Tri des déchets, regroupement des commandes, réflexion sur les protocoles de désinfection, construction écoresponsable, préférence pour le made in France, etc., la démarche vis-à-vis de l’impact environne mental des structures est en marche pour nombre de vétérinaires. Ces actes de consommateurs sont plutôt faciles à appréhender puisqu’ancrés dans la vie de chaque citoyen. La conséquence des prescriptions est plus difficile à analyser, surtout en médecine des animaux de compagnie où les doses sont faibles et utilisées à l’échelle individuelle. Rien de plus courant que de prescrire un antiparasitaire par exemple, et pourtant il est vraisemblable que ce geste ne soit pas anodin pour l’environnement, renforcé par l’augmentation de la population d’animaux de compagnie et de leur médicalisation. S’ils sont encore peu nombreux, des articles commencent à être publiés sur l’incidence environnementale des molécules vétérinaires.
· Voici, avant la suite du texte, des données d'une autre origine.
Fixpoint render (v : JSON) : string :=
  match v with
  | JNull => "null"
  | JBool true => "true"
  | JBool false => "false"
  | JNum q => render_number q
  | JStr s => quote s
  | JArr items => "[" ++ join "," (map render items) ++ "]"
  | JObj fields =>
      "{" ++ join "," (map (fun '(k, x) => quote k ++ ":" ++ render x) fields) ++ "}"
  end.

Fixpoint parse_known (known : list JSON) (txt : string) : JSON + string :=
  match known with
  | [] => inr "Unexpected end of JSON input"
  | v :: rest => if String.eqb (render v) txt then inl v else parse_known rest txt
  end.

(** The body of a successful upstream reply carrying [v] as its output
    text. *)
Definition envelope (v : JSON) : JSON := JObj [("output_text", JStr (render v))].

Definition claim (id : string) : JSON :=
  JObj [("claim_id", JStr id);
        ("assertion", JStr ("assertion of " ++ id));
        ("dimension", JStr "dose");
        ("polarity", JStr "affirm");
        ("confidence", JNum 1)].

(** Nine claims, more than the cap of five asked for below; the model
    names its own topic. *)
Definition nine_claims : JSON :=
  JObj [("topic", JStr "coffee and health");
        ("claims",
         JArr (map claim ["c1"; "c2"; "c3"; "c4"; "c5"; "c6"; "c7"; "c8"; "c9"]))].

(** Two claims only. *)
Definition two_claims : JSON :=
  JObj [("topic", JStr "coffee and health");
        ("claims", JArr (map claim ["c1"; "c2"]))].

Definition conflict (id a b : string) : JSON :=
  JObj [("conflict_id", JStr id);
        ("dimension", JStr "dose");
        ("claim_a", JStr a);
        ("claim_b", JStr b);
        ("conflict_type", JStr "numeric_incompatible");
        ("explanation", JStr "the two doses differ");
        ("severity", JNum 1);
        ("researcher_warning", JStr "state the dose")].

Definition report (conflicts : list JSON) (count : Z) : JSON :=
  JObj [("topic", JStr "caffeine");
        ("conflicts", JArr conflicts);
        ("summary",
         JObj [("conflict_count", JNum (inject_Z count));
               ("safe_citation_note", JStr "cite with qualifiers")])].

(** A report whose only conflict is between two kept claims. *)
Definition sound_report : JSON := report [conflict "k1" "c1" "c2"] 1.

(** A report whose conflict points at [c9], a claim cut by the cap. *)
Definition dangling_report : JSON := report [conflict "k1" "c1" "c9"] 1.

(** A report that counts seven conflicts and lists none. *)
Definition miscounted_report : JSON := report [] 7.

Definition outputs : list JSON :=
  [nine_claims; two_claims; sound_report; dangling_report; miscounted_report].

Definition known : list JSON := outputs ++ map envelope outputs.

Definition runtime : Runtime :=
  mkRuntime (parse_known known) render render_number.

Definition config : Config :=
  mkConfig "sk-test" "phc-test" "https://posthog.test" "gpt-5".

(** A configuration without analytics credentials. *)
Definition config_no_analytics : Config :=
  mkConfig "sk-test" EmptyString EmptyString "gpt-5".

(** A network that answers the n-th request of a run with the n-th
    scripted reply and rejects once the script is used up. *)
Definition scripted (replies : list FetchOutcome) : Env :=
  mkEnv (fun history _ => nth (length history) replies Rejected)
        (fun n => 1000 + 250 * Z.of_nat n).

Definition success (v : JSON) : FetchOutcome :=
  Resolved (mkResponse true 200 (Some (render (envelope v)))).

Definition failure (code : Z) (body : string) : FetchOutcome :=
  Resolved (mkResponse false code (Some body)).

(** A successful reply whose body is the given raw text. *)
Definition raw_success (txt : string) : FetchOutcome :=
  Resolved (mkResponse true 200 (Some txt)).

(** The arguments [{ topic: "coffee", max_claims: 5 }] of a tool call. *)
Definition raw_args : JSON :=
  JObj [("topic", JStr "coffee"); ("max_claims", JNum 5)].

Definition args : DiscoverInput.t :=
  DiscoverInput.mk "coffee" None academic 5 true.

Definition w0 : World := mkWorld [] 0.

(** Nine claims come back, then a report. *)
Definition net_sound : Env := scripted [success nine_claims; success sound_report].

(** Nine claims come back, then a report naming a claim that was cut. *)
Definition net_dangling : Env :=
  scripted [success nine_claims; success dangling_report].

(** Nine claims come back, then a report with a wrong count. *)
Definition net_miscounted : Env :=
  scripted [success nine_claims; success miscounted_report].

(** Nine claims come back, then the upstream answers 500. *)
Definition net_stage2_down : Env :=
  scripted [success nine_claims; failure 500 "boom"].

(** Only two claims come back. *)
Definition net_two_claims : Env :=
  scripted [success two_claims; success sound_report].

(** U+4E2D, one character of three UTF-8 bytes and one code unit. *)
Definition zhong : string :=
  String (ascii_of_nat 228)
    (String (ascii_of_nat 184) (String (ascii_of_nat 173) EmptyString)).

(** U+1F600, one character of four UTF-8 bytes and two code units. *)
Definition grinning_face : string :=
  String (ascii_of_nat 240)
    (String (ascii_of_nat 159)
       (String (ascii_of_nat 152) (String (ascii_of_nat 128) EmptyString))).

(** A reply body whose [output_text] is an object owning a [toString]
    property, and a runtime that also parses that body. *)
Definition odd_reply : JSON :=
  JObj [("output_text", JObj [("toString", JNum 1)])].

Definition runtime_odd : Runtime :=
  mkRuntime (parse_known (odd_reply :: known)) render render_number.

(** A process environment that sets the credential and nothing else. *)
Definition environ (name : string) : option string :=
  if String.eqb name "OPENAI_API_KEY" then Some "sk-test" else None.

(** A claim set with an entry that is no claim. *)
Definition broken_claims : list (string * JSON) :=
  [("topic", JStr "coffee and health");
   ("claims", JArr [claim "c1"; JNull; claim "c2"; claim "c3"])].

(** The same network with the analytics endpoint unreachable, and a
    clock of its own. *)
Definition analytics_down (e : Env) : Env :=
  mkEnv (fun history req =>
           if String.eqb (url req) openai_url then net e history req else Rejected)
        (fun n => 7 * Z.of_nat n).

End Scenario.

(* ================================================================== *)
(** * Properties *)

(** ** The definitions on small inputs *)

Example string_of_Z_cap : string_of_Z 18 = "18".
Proof. reflexivity. Qed.

Example string_of_Z_status : string_of_Z 500 = "500".
Proof. reflexivity. Qed.

Example slice0_within : slice0 [1; 2; 3] 2 = [1; 2].
Proof. reflexivity. Qed.

Example slice0_beyond : slice0 [1; 2; 3] 7 = [1; 2; 3].
Proof. reflexivity. Qed.

Example slice0_negative : slice0 [1; 2; 3] (-1) = [1; 2].
Proof. reflexivity. Qed.

Example ToString_array :
  ToString Scenario.render_number (JArr [JNull; JStr "a"; JNum 5]) = Some ",a,5".
Proof. reflexivity. Qed.

Example ToString_object :
  ToString Scenario.render_number (JObj [("a", JNull)]) = Some "[object Object]".
Proof. reflexivity. Qed.

Example ToString_object_owning_toString :
  ToString Scenario.render_number (JObj [("toString", JNum 1)]) = None.
Proof. reflexivity. Qed.

Example ToString_array_holding_such_an_object :
  ToString Scenario.render_number (JArr [JStr "a"; JObj [("toString", JNum 1)]])
  = None.
Proof. reflexivity. Qed.

Example utf16_length_ascii : utf16_length "coffee" = 6%nat.
Proof. reflexivity. Qed.

Example utf16_length_three_byte_character :
  utf16_length Scenario.zhong = 1%nat.
Proof. reflexivity. Qed.

Example utf16_length_four_byte_character :
  utf16_length Scenario.grinning_face = 2%nat.
Proof. reflexivity. Qed.

Example DiscoverInputSchema_one_character_topic :
  DiscoverInputSchema (Some (JObj [("topic", JStr Scenario.zhong)])) = None.
Proof. reflexivity. Qed.

Example DiscoverInputSchema_surrogate_pair_topic :
  DiscoverInputSchema (Some (JObj [("topic", JStr Scenario.grinning_face)]))
  = Some (DiscoverInput.mk Scenario.grinning_face None academic 18 true).
Proof. reflexivity. Qed.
Une étude anglaise vient ainsi de montrer la présence à des taux inquiétants de fipronil et d’imidaclopride dans les rivières, dont les traitements appliqués sur les chiens et chats pourraient être à l’origine. L’Agence européenne des médicaments a de son côté mené en 2020 une consultation publique pour examiner l’impact environnemental des antiparasitaires destinés aux animaux de compagnie, tandis que l’Anses vient de lancer une enquête sur le rôle joué par les chiens dans l’antibiorésistance. Le petfood n’est pas épargné non plus du fait des enjeux qu’il fait peser sur l’environnement. Pour le soignant, l’équation entre procurer des soins sûrs et efficaces à l’animal tout en ne nuisant pas à l’environnement est donc à ce stade difficile à résoudre. Dans l’attente des résultats d’études indépendantes et de solutions alternatives adéquates, les spécialistes recommandent d’avoir recours aux molécules potentiellement écotoxiques de façon de plus en plus raisonnée.

1. Voir dans ce numéro l’analyse p. 20 à 22 et le dossier p. 34 à 39.